(Items listed in a dataset)
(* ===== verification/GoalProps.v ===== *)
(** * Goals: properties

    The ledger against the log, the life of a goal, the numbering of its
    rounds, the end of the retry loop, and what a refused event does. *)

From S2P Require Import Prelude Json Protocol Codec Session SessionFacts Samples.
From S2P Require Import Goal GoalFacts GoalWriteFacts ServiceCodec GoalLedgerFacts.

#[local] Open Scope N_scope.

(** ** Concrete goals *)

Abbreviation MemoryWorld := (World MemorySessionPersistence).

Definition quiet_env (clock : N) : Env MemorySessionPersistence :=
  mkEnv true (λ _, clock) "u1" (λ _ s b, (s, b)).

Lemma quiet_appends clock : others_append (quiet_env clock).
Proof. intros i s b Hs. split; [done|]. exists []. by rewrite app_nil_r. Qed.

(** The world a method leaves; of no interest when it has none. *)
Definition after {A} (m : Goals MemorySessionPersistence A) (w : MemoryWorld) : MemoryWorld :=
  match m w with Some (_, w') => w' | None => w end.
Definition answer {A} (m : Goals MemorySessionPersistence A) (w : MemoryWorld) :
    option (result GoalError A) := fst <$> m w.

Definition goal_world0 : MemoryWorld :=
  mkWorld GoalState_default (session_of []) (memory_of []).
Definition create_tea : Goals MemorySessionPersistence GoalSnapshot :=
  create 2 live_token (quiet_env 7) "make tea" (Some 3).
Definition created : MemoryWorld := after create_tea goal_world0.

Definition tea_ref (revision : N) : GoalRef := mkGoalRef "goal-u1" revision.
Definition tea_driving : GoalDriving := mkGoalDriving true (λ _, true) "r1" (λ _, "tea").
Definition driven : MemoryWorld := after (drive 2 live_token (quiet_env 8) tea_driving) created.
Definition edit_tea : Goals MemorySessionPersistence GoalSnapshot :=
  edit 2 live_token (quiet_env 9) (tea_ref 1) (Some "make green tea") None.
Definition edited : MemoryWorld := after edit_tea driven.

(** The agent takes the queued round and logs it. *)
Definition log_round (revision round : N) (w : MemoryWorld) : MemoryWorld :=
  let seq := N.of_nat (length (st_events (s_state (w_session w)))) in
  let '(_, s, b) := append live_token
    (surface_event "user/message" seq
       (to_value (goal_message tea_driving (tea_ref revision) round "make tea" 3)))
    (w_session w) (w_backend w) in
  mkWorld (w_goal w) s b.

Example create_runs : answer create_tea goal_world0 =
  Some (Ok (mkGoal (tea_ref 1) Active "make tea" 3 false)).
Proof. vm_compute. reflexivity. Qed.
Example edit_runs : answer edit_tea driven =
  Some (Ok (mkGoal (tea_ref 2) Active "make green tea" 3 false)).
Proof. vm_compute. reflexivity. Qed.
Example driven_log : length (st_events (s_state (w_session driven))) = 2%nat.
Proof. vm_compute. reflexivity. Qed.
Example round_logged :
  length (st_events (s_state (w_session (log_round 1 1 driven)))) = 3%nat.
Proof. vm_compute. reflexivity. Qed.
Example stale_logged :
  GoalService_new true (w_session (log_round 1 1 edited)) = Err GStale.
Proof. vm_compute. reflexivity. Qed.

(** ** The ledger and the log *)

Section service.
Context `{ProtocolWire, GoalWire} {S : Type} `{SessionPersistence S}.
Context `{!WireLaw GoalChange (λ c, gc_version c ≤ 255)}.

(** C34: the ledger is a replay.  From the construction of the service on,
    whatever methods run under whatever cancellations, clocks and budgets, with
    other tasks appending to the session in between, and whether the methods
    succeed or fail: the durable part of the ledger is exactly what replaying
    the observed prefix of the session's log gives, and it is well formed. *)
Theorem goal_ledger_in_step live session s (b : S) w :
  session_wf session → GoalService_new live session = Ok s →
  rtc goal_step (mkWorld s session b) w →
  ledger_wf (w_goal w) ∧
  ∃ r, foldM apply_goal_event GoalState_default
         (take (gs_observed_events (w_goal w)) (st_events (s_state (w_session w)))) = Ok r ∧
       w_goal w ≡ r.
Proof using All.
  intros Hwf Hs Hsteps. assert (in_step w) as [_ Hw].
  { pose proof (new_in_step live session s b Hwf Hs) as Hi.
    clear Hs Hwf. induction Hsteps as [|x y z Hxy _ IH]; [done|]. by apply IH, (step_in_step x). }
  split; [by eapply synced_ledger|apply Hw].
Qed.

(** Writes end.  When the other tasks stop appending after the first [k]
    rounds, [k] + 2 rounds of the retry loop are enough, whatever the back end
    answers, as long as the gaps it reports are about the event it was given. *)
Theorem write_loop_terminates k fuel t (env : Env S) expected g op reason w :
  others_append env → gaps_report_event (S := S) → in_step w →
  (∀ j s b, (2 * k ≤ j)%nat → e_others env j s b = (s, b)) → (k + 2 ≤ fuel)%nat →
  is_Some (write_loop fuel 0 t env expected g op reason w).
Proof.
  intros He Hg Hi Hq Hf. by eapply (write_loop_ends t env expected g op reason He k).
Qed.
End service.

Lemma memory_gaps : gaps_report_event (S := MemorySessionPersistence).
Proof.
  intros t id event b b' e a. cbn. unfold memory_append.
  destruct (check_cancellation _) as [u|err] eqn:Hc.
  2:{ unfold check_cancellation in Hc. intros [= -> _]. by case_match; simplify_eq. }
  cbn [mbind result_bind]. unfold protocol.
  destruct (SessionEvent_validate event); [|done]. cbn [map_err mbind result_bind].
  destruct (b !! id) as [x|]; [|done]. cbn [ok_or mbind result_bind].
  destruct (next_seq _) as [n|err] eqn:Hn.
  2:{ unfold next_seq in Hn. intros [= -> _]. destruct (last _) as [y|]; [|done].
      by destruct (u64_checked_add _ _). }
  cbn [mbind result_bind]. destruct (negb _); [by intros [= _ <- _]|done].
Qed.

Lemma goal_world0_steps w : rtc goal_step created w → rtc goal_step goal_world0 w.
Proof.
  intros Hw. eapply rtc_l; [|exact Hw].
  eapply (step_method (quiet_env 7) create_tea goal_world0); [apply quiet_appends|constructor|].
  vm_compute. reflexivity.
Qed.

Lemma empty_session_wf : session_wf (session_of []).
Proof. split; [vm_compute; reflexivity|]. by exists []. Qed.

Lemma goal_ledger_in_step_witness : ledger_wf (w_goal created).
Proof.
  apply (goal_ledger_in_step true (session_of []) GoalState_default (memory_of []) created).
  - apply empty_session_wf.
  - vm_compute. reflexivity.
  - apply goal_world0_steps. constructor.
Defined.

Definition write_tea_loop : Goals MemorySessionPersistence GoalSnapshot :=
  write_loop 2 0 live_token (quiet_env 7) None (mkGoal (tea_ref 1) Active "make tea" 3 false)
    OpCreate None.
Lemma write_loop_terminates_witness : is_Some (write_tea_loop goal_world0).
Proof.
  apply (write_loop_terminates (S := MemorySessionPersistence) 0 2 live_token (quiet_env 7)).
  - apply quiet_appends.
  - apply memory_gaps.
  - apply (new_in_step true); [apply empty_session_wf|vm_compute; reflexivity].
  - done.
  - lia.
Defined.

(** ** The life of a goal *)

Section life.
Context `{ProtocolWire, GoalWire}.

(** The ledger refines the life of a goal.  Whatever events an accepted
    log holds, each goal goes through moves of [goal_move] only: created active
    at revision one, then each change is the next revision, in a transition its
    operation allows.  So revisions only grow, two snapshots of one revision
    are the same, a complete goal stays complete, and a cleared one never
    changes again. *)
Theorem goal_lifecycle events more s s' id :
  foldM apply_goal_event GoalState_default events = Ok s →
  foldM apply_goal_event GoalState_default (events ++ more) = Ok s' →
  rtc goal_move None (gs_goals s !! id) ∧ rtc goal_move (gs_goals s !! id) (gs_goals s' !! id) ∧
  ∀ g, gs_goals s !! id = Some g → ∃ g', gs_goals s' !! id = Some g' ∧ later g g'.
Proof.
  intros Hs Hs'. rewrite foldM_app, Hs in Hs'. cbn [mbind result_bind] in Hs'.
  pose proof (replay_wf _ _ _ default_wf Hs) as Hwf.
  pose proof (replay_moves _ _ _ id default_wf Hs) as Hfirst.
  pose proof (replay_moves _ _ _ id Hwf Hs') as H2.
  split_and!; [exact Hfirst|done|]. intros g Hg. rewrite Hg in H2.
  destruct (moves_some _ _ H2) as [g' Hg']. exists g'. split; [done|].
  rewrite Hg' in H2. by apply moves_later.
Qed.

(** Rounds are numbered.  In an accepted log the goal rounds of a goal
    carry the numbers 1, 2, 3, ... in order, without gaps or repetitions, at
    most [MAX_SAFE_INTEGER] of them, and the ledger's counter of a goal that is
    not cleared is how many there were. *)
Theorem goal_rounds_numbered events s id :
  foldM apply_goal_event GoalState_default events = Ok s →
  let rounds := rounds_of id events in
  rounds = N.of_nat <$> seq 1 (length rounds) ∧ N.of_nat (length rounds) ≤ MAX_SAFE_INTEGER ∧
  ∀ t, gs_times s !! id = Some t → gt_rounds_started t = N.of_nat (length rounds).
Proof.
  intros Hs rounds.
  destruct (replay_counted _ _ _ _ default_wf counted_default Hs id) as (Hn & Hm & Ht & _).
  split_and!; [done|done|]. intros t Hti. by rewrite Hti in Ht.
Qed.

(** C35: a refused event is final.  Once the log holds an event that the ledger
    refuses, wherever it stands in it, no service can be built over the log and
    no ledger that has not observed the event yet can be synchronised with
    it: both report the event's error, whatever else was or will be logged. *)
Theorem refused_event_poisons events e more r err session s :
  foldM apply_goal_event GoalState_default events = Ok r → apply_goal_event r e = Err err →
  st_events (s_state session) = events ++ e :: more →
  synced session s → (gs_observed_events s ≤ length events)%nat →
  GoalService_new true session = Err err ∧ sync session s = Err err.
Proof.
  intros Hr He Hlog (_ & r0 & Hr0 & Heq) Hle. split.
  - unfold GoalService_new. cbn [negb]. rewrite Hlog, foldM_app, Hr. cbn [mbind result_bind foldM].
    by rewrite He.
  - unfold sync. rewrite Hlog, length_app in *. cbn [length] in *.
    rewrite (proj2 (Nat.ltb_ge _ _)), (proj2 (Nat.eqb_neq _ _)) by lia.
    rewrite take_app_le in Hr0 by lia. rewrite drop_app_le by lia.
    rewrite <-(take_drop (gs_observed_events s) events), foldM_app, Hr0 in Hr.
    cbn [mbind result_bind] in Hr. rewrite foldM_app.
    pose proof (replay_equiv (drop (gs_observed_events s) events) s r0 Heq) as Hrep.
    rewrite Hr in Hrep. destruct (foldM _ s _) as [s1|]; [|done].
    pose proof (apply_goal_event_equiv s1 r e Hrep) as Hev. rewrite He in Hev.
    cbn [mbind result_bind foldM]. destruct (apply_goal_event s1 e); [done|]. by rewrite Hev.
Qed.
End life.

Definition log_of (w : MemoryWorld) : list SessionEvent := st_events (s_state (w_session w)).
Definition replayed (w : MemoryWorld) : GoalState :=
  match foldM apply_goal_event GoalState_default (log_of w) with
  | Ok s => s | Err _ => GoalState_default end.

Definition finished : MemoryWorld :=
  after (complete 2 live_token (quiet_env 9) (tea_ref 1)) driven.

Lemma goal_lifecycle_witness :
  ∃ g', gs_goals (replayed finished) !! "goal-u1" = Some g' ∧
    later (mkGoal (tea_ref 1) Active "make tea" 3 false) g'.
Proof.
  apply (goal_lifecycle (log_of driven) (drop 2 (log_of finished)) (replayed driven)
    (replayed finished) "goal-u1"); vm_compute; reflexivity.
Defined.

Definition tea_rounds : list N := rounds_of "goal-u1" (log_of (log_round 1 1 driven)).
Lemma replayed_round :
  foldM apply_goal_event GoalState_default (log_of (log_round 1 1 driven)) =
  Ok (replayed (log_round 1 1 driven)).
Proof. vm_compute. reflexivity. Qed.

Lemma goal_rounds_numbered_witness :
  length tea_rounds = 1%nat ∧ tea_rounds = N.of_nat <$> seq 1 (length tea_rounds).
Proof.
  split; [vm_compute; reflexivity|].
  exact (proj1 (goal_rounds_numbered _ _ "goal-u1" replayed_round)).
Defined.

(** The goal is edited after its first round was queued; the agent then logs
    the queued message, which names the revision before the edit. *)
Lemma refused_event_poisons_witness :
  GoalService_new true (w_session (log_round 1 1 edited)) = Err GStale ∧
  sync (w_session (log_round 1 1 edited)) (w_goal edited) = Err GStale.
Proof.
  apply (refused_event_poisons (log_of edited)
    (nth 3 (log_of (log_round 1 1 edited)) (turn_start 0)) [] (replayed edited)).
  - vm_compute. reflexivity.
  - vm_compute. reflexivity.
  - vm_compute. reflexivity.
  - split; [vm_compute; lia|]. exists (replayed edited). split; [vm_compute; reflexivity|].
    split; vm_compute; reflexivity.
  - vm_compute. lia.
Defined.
---
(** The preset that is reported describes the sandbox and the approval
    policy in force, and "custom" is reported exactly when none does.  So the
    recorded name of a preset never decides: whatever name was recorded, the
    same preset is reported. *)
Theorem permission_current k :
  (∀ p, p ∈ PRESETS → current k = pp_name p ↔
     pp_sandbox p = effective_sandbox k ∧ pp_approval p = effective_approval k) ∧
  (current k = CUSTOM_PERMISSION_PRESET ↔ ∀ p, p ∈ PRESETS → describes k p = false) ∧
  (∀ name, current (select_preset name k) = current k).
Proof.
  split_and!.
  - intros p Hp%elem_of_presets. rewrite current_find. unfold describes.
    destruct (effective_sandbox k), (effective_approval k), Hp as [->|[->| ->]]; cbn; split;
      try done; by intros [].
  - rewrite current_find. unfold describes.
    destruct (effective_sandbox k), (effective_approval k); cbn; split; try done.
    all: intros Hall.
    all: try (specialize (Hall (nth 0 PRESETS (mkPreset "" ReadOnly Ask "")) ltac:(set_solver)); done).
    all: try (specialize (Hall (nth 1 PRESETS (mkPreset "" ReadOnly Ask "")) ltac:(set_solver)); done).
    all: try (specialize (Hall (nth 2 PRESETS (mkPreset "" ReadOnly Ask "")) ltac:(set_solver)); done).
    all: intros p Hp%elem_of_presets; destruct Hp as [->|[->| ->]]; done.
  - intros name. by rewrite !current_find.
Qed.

**What is required:**
With the line holding "pose proof (replay_wf" as the first and the line holding "cbn [mbind result_bind] in Hr." as the last, set down that range of the entries above exactly, and nothing else.

**Exercise output:**
  pose proof (replay_wf _ _ _ default_wf Hs) as Hwf.
  pose proof (replay_moves _ _ _ id default_wf Hs) as Hfirst.
  pose proof (replay_moves _ _ _ id Hwf Hs') as H2.
  split_and!; [exact Hfirst|done|]. intros g Hg. rewrite Hg in H2.
  destruct (moves_some _ _ H2) as [g' Hg']. exists g'. split; [done|].
  rewrite Hg' in H2. by apply moves_later.
Qed.

(** Rounds are numbered.  In an accepted log the goal rounds of a goal
    carry the numbers 1, 2, 3, ... in order, without gaps or repetitions, at
    most [MAX_SAFE_INTEGER] of them, and the ledger's counter of a goal that is
    not cleared is how many there were. *)
Theorem goal_rounds_numbered events s id :
  foldM apply_goal_event GoalState_default events = Ok s →
  let rounds := rounds_of id events in
  rounds = N.of_nat <$> seq 1 (length rounds) ∧ N.of_nat (length rounds) ≤ MAX_SAFE_INTEGER ∧
  ∀ t, gs_times s !! id = Some t → gt_rounds_started t = N.of_nat (length rounds).
Proof.
  intros Hs rounds.
  destruct (replay_counted _ _ _ _ default_wf counted_default Hs id) as (Hn & Hm & Ht & _).
  split_and!; [done|done|]. intros t Hti. by rewrite Hti in Ht.
Qed.

(** C35: a refused event is final.  Once the log holds an event that the ledger
    refuses, wherever it stands in it, no service can be built over the log and
    no ledger that has not observed the event yet can be synchronised with
    it: both report the event's error, whatever else was or will be logged. *)
Theorem refused_event_poisons events e more r err session s :
  foldM apply_goal_event GoalState_default events = Ok r → apply_goal_event r e = Err err →
  st_events (s_state session) = events ++ e :: more →
  synced session s → (gs_observed_events s ≤ length events)%nat →
  GoalService_new true session = Err err ∧ sync session s = Err err.
Proof.
  intros Hr He Hlog (_ & r0 & Hr0 & Heq) Hle. split.
  - unfold GoalService_new. cbn [negb]. rewrite Hlog, foldM_app, Hr. cbn [mbind result_bind foldM].
    by rewrite He.
  - unfold sync. rewrite Hlog, length_app in *. cbn [length] in *.
    rewrite (proj2 (Nat.ltb_ge _ _)), (proj2 (Nat.eqb_neq _ _)) by lia.
    rewrite take_app_le in Hr0 by lia. rewrite drop_app_le by lia.
    rewrite <-(take_drop (gs_observed_events s) events), foldM_app, Hr0 in Hr.
    cbn [mbind result_bind] in Hr. rewrite foldM_app.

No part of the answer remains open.